Purpose: Despite the increasing number of robotic pancreaticoduodenectomies, laparoscopic pancreaticoduodenectomy (LPD) and LPD with robotic reconstruction (LPD-RR) are still valuable surgical options for minimally invasive pancreaticoduodenectomy (MIPD). This study introduces the surgical techniques, tips, and outcomes of our experience with LPD and LPD-RR.

Methods: Between March 2014 and July 2021, 122 and 48 patients underwent LPD and LPD-RR respectively, at CHA Bundang Medical Center in Korea. The operative settings, procedures, and trocar placements were identical in both approaches; however, different trocars were used. We introduced our techniques of retraction methods for Kocherization and uncinate process dissection, pancreatic reconstruction, pancreatic division, and protection using the round ligament.

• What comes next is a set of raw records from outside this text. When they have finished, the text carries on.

(** C2: with [generateImage] true and a chat call that succeeds, a
    failing image call is absorbed: the route answers 200 with the
    message, the usage and [error: "Image generation failed"], and
    without an [image] field. *)
Theorem image_failure_still_200 (P : providers) (req : completion_request)
    (w : world) (c : completion) (c0 : choice) (rest : list choice)
    (e : thrown) :
  incoming w ->
  generateImage req = Some (JBool true) ->
  chat_create P (messages req) "gpt-3.5-turbo" = Fulfils c ->
  choices c = c0 :: rest ->
  images_generate P
    (mkImageParams "dall-e-3" (or_empty (content c0)) 1 "1024x1024") = Rejects e ->
  fst (post_api_completion P req w) = inr tt /\
  statusCode (res (after_completion P req w)) = 200 /\
  exists fields,
    body (res (after_completion P req w)) = [Json fields] /\
    field "message" fields = Some (json_of_content (content c0)) /\
    field "usage" fields = Some (usage c) /\
    field "error" fields = Some (JStr "Image generation failed") /\
    field "image" fields = None.
Proof.
  intros (Hstatus & Hbody & _ & _) Hflag Hchat Hchoices Himg.
  assert (Htruthy : truthy_opt (generateImage req) = true)
    by (rewrite Hflag; reflexivity).
  unfold after_completion.
  rewrite (completion_image_rejects P req w c c0 rest e Htruthy Hchat Hchoices Himg).
  unfold answered. cbn. rewrite Hbody, Hstatus.
  split; [reflexivity |]. split; [reflexivity |].
  eexists. split; [reflexivity |]. cbn. repeat split.
Qed.

Lemma image_failure_still_200_witness :
  fst (post_api_completion images_down with_picture initial) = inr tt /\
  statusCode (res (after_completion images_down with_picture initial)) = 200 /\
  exists fields,
    body (res (after_completion images_down with_picture initial)) = [Json fields] /\
    field "message" fields = Some (JStr "A hand waving hello") /\
    field "usage" fields = Some stub_usage /\
    field "error" fields = Some (JStr "Image generation failed") /\
    field "image" fields = None.
Proof.
  exact (image_failure_still_200 images_down with_picture initial stub_completion
           (mkChoice (Some "A hand waving hello")) []
           (ErrorObj "400 content_policy_violation")
           incoming_initial eq_refl eq_refl eq_refl eq_refl).
Defined.

(** C10: with [generateImage] absent or [false] the route with image
    generation does, on every world and whatever the chat provider
    answers, exactly what the first version of the route does: the same
    result, the same response and the same effects.  When the chat call
    succeeds both answer the object [message], [usage]; when it fails
    both answer 500 with the error envelope. *)
Theorem completion_refines_legacy (P : providers) (req : completion_request)
    (w : world) :
  generateImage req = None \/ generateImage req = Some (JBool false) ->
  post_api_completion P req w = Legacy.post_api_completion P req w /\
  (forall c c0 rest,
      chat_create P (messages req) "gpt-3.5-turbo" = Fulfils c ->
      choices c = c0 :: rest ->
      Legacy.post_api_completion P req w =
      (inr tt,
       answered (statusCode (res w))
         [("message", json_of_content (content c0)); ("usage", usage c)]
         [ChatCreate (messages req) "gpt-3.5-turbo";
          ResJson [("message", json_of_content (content c0)); ("usage", usage c)]] w)) /\
  (forall e,
      chat_create P (messages req) "gpt-3.5-turbo" = Rejects e ->
      Legacy.post_api_completion P req w =
      (inr tt,
       answered 500 (error_envelope e)
         [ChatCreate (messages req) "gpt-3.5-turbo";
          ConsoleError "OpenAI API Error:";
          ResStatus 500;
          ResJson (error_envelope e)] w)).
Proof.
  intros Hflag.
  assert (Hfalsy : truthy_opt (generateImage req) = false)
    by (destruct Hflag as [-> | ->]; reflexivity).
  assert (Heq : post_api_completion P req w = Legacy.post_api_completion P req w).
  { handler_steps.
    destruct (chat_create P (messages req) "gpt-3.5-turbo") as [c | e]; cbn;
      [| reflexivity].
    destruct (choices c) as [| c0 rest]; cbn; [reflexivity |].
    rewrite truthy_default_false, Hfalsy. reflexivity. }
  split; [exact Heq |]. split.
  - intros c c0 rest Hchat Hchoices. rewrite <- Heq.
    exact (completion_text_only P req w c c0 rest Hfalsy Hchat Hchoices).
  - intros e Hchat. rewrite <- Heq.
    exact (completion_chat_rejects P req w e Hchat).
Qed.

Lemma completion_refines_legacy_witness :
  post_api_completion chat_only text_only_false initial =
  Legacy.post_api_completion chat_only text_only_false initial.
Proof.
  exact (proj1 (completion_refines_legacy chat_only text_only_false initial
                  (or_intror eq_refl))).
Defined.

(** ** The speech route *)

(** C5: when [text] is missing or empty the route answers 400 with
    [{error: "Text is required"}] and makes no call to the speech SDK:
    no configuration, no session, no synthesis. *)
Theorem tts_text_required (P : providers) (req : tts_request) (w : world) :
  incoming w ->
  text req = None \/ text req = Some (JStr "") ->
  fst (post_api_tts P req w) = Resolved /\
  statusCode (res (after_tts P req w)) = 400 /\
  body (res (after_tts P req w)) = [Json [("error", JStr "Text is required")]] /\
  count is_speech_call (after_tts P req w) = count is_speech_call w.
Proof.
  intros (_ & Hbody & _ & _) Htext.
  assert (Hfalsy : truthy_opt (text req) = false)
    by (destruct Htext as [-> | ->]; reflexivity).
  unfold after_tts. rewrite (tts_no_text P req w Hfalsy). cbn [fst snd].
  rewrite count_answered. unfold answered. cbn. rewrite Hbody.
  repeat split. lia.
Qed.

Lemma tts_text_required_witness :
  fst (post_api_tts speaking no_text initial) = Resolved /\
  statusCode (res (after_tts speaking no_text initial)) = 400 /\
  body (res (after_tts speaking no_text initial)) =
    [Json [("error", JStr "Text is required")]] /\
  count is_speech_call (after_tts speaking no_text initial) =
    count is_speech_call initial.
Proof.
  exact (tts_text_required speaking no_text initial incoming_initial
           (or_intror eq_refl)).
Defined.

(** C8: for a request with a non-empty text whose credentials the SDK
    accepts, the one session the request opens is configured with the
    voice of the request, and with [en-US-JennyMultilingualNeural] when
    the request has no [voice] field. *)
Theorem tts_voice (P : providers) (req : tts_request) (w : world) :
  truthy_opt (text req) = true ->
  fromSubscription P = None ->
  filter is_session (trace (after_tts P req w)) =
  filter is_session (trace w) ++
  [NewSpeechSynthesizer
     (mkSpeechConfig
        match voice req with
        | None => JStr "en-US-JennyMultilingualNeural"
        | Some v => v
        end)].
Proof.
  intros Htext Hcfg. exact (tts_session P req w Htext Hcfg).
Qed.

Lemma tts_voice_witness :
  filter is_session (trace (after_tts speaking hi initial)) =
  [NewSpeechSynthesizer (mkSpeechConfig (JStr "en-US-JennyMultilingualNeural"))].
Proof.
  exact (tts_voice speaking hi initial eq_refl eq_refl).
Defined.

The perioperative surgical outcomes of LPD and LPD-RR were compared.

Results: Baseline demographics of patients in the LPD and LPD-RR groups were comparable, but the LPD group had older age (65.5 ± 11.6 years vs. 60.0 ± 14.1 years, p = 0.009) and lesser preoperative chemotherapy (15.6% vs. 35.4%, p = 0.008). The proportion of malignant disease was similar (LPD group, 86.1% vs. LPD-RR group, 83.3%; p = 0.759). Perioperative outcomes were also comparable, including operative time, estimated blood loss, clinically relevant postoperative pancreatic fistula (LPD group, 9.0% vs. LPD-RR group, 10.4%; p = 0.684), and major postoperative complication rates (LPD group, 14.8% vs. LPD-RR group, 6.2%; p = 0.082).

Conclusion: Both LPD and LPR-RR can be safely performed by experienced surgeons with acceptable surgical outcomes. Further investigations are required to evaluate the objective benefits of robotic surgical systems in MIPD and establish widely acceptable standardized MIPD techniques.